What you should do. If a line in the entries below holds the string "Hrows", copy it.

START Entries supplied

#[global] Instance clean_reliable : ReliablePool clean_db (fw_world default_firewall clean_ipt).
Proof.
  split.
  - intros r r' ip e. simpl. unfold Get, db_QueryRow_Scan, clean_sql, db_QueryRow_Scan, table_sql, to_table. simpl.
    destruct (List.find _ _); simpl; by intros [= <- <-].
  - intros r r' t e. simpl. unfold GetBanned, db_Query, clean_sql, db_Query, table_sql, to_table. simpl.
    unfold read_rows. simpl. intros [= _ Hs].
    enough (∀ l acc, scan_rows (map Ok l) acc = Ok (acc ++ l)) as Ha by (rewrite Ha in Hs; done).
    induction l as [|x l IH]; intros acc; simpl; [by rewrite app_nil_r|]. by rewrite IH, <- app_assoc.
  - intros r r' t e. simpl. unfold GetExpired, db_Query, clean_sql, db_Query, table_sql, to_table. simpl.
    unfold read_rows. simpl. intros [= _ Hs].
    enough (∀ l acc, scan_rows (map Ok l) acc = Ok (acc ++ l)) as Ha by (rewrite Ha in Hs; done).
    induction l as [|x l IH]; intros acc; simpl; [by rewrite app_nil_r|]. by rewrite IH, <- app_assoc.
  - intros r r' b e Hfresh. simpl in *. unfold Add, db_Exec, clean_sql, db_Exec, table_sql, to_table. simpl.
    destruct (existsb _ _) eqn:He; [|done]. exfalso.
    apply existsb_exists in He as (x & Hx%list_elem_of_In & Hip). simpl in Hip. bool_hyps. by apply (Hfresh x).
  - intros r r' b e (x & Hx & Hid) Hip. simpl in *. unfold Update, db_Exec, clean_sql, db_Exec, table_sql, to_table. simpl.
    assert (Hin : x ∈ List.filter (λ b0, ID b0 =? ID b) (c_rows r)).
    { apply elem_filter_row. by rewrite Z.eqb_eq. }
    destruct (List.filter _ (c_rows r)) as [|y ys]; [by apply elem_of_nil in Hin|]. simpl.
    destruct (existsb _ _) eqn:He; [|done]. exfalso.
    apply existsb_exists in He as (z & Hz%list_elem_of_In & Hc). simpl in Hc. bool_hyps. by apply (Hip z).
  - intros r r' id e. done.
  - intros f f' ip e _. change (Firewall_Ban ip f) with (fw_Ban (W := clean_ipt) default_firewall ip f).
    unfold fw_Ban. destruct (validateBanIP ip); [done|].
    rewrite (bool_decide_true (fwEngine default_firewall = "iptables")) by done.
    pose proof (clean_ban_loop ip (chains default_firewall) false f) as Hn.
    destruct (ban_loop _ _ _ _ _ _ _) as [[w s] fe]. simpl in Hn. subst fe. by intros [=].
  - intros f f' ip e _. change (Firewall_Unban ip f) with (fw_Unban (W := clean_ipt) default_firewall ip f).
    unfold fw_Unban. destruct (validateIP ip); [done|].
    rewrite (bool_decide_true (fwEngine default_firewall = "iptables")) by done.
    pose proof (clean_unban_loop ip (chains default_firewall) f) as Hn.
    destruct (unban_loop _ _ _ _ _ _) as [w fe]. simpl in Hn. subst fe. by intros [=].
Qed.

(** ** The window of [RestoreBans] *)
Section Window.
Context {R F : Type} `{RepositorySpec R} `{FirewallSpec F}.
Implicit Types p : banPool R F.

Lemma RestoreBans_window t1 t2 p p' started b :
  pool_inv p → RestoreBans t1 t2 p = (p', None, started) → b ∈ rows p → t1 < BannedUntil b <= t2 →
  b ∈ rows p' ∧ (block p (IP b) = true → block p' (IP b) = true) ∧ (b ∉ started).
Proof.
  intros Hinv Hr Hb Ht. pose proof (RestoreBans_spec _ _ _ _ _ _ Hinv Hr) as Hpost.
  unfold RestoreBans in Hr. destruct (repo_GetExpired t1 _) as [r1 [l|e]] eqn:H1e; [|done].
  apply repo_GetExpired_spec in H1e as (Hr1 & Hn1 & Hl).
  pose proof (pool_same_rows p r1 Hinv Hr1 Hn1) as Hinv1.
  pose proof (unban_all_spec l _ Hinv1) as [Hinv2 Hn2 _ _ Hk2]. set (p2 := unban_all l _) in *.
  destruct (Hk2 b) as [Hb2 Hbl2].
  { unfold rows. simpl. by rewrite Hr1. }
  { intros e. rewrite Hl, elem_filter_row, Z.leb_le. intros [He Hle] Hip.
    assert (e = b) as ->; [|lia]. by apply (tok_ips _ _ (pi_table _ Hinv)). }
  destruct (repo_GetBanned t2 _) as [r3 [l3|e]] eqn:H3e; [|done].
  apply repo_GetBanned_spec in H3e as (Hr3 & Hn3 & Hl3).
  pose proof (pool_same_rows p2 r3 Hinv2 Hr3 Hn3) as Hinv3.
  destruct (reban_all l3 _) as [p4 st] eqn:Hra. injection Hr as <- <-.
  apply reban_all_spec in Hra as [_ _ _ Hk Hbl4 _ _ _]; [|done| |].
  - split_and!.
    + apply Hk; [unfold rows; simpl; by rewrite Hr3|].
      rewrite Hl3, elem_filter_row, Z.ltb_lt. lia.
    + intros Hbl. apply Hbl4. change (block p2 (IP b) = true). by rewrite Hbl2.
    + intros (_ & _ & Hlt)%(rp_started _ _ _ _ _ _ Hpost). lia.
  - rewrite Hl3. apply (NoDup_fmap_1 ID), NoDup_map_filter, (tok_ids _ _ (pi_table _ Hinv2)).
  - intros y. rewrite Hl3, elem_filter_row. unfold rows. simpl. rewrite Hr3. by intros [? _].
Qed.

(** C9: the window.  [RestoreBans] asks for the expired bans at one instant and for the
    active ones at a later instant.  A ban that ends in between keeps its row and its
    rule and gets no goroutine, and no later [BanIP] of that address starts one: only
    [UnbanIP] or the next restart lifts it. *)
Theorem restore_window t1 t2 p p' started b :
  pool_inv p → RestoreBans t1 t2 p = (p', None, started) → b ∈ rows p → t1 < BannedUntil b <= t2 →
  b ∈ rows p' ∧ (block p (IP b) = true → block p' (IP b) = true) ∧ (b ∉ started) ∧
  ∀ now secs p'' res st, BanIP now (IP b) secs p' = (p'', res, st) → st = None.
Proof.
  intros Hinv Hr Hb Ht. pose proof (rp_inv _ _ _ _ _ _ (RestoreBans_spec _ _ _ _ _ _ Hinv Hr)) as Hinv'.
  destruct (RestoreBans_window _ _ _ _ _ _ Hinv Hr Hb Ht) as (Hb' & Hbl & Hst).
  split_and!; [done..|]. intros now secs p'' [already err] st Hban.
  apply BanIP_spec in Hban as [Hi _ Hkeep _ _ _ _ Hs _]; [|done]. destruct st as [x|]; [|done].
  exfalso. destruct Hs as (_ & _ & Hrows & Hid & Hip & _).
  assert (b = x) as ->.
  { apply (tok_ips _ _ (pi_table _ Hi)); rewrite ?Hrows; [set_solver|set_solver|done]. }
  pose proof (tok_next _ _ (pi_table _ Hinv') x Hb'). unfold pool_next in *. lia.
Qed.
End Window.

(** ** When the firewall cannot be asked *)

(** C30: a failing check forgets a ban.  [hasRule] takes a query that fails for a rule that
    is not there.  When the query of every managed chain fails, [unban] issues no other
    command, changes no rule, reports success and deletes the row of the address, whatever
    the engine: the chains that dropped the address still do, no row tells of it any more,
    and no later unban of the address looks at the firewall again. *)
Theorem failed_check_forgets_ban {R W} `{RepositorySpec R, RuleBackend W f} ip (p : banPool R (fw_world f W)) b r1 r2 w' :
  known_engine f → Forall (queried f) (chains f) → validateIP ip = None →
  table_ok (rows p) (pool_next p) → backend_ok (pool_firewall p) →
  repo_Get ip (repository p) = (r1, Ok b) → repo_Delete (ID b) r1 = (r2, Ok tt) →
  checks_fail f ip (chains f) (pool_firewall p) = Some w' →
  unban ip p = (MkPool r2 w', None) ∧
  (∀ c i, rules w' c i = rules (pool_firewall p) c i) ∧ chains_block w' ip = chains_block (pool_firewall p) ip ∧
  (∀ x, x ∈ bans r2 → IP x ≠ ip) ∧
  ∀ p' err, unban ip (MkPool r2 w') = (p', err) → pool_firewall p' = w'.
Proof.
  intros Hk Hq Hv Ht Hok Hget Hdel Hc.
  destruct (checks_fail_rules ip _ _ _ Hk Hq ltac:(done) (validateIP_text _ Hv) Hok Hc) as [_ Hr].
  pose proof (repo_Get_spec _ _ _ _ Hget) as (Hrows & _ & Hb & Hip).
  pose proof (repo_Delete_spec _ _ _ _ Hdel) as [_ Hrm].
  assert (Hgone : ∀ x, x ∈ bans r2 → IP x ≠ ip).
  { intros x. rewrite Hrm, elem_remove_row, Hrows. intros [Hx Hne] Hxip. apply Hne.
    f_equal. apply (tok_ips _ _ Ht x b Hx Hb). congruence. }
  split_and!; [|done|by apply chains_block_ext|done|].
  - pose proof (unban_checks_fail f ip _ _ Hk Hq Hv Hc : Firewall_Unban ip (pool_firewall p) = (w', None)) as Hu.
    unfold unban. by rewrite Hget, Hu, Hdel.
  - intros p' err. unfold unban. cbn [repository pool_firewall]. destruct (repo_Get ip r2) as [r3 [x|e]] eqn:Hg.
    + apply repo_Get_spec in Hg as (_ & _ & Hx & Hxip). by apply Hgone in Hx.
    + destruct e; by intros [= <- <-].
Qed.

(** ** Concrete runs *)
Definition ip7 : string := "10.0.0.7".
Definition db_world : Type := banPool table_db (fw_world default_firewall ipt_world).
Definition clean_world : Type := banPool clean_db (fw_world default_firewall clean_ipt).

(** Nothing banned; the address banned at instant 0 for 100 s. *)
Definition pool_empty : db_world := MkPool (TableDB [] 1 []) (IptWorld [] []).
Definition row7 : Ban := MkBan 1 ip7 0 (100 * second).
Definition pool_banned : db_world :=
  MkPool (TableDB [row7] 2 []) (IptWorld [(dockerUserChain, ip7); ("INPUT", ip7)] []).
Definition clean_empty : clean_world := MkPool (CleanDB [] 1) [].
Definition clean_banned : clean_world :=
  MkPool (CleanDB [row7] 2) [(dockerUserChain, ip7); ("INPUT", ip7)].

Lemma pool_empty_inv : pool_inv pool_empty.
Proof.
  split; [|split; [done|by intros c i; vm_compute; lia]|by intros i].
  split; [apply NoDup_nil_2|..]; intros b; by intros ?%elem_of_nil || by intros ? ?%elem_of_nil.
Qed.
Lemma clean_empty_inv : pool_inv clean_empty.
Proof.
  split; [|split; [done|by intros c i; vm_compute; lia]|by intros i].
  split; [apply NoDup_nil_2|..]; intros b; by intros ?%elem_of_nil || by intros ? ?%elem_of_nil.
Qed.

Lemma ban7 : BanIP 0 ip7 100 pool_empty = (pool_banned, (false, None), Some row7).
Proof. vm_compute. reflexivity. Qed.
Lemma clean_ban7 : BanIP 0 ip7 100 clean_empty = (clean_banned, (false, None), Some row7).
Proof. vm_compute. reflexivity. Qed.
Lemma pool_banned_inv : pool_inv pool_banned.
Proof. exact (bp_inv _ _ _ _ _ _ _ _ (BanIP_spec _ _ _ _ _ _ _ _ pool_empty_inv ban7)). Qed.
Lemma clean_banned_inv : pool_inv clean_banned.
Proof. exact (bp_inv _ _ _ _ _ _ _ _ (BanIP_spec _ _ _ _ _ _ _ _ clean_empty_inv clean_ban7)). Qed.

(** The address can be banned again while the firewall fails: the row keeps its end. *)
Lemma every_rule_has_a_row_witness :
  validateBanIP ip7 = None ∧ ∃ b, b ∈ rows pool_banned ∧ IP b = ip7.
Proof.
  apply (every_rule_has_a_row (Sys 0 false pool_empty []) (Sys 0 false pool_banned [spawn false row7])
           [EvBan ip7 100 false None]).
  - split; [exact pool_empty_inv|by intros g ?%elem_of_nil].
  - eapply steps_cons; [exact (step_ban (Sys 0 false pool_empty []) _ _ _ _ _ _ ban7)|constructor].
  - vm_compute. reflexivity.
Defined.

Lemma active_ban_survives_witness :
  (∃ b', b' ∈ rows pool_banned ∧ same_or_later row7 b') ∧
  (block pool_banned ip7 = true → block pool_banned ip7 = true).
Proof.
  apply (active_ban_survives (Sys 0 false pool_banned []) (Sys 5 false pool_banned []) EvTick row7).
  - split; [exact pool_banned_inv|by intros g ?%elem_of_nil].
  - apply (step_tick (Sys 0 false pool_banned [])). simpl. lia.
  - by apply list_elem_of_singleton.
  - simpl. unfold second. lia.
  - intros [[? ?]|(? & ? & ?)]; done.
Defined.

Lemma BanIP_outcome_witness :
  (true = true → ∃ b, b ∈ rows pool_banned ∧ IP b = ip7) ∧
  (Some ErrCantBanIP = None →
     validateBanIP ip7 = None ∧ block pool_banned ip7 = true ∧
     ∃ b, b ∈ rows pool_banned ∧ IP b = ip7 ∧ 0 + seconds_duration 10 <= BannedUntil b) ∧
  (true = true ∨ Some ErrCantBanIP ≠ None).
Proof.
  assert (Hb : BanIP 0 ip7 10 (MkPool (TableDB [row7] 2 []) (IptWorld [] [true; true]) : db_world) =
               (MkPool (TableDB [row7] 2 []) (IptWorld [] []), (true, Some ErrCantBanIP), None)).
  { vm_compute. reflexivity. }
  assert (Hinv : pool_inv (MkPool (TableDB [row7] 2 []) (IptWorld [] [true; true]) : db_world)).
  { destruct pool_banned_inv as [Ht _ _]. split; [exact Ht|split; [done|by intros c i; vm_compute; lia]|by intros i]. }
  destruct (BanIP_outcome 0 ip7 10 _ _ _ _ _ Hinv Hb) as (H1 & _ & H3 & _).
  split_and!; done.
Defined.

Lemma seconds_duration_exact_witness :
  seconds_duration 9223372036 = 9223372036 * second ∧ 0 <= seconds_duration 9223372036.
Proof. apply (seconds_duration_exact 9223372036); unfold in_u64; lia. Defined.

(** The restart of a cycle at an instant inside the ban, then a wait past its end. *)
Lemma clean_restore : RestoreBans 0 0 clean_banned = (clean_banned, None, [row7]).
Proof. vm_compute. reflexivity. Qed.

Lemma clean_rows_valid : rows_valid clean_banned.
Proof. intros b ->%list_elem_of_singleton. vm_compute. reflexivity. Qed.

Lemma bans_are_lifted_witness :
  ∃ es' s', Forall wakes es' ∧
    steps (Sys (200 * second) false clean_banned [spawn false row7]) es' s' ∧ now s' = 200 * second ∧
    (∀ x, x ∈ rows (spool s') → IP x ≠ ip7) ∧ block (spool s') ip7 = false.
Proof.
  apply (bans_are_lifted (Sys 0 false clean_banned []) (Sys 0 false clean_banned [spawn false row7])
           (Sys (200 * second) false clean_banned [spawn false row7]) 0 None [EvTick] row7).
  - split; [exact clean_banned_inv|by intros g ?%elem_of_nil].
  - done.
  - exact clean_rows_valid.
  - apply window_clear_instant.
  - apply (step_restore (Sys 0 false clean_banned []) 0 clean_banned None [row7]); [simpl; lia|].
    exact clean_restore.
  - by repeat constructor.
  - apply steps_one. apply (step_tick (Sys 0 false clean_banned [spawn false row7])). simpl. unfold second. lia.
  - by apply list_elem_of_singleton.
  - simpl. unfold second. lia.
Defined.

END Entries supplied

Written answer.
  exfalso. destruct Hs as (_ & _ & Hrows & Hid & Hip & _).
  { apply (tok_ips _ _ (pi_table _ Hi)); rewrite ?Hrows; [set_solver|set_solver|done]. }
  pose proof (repo_Get_spec _ _ _ _ Hget) as (Hrows & _ & Hb & Hip).
  { intros x. rewrite Hrm, elem_remove_row, Hrows. intros [Hx Hne] Hxip. apply Hne.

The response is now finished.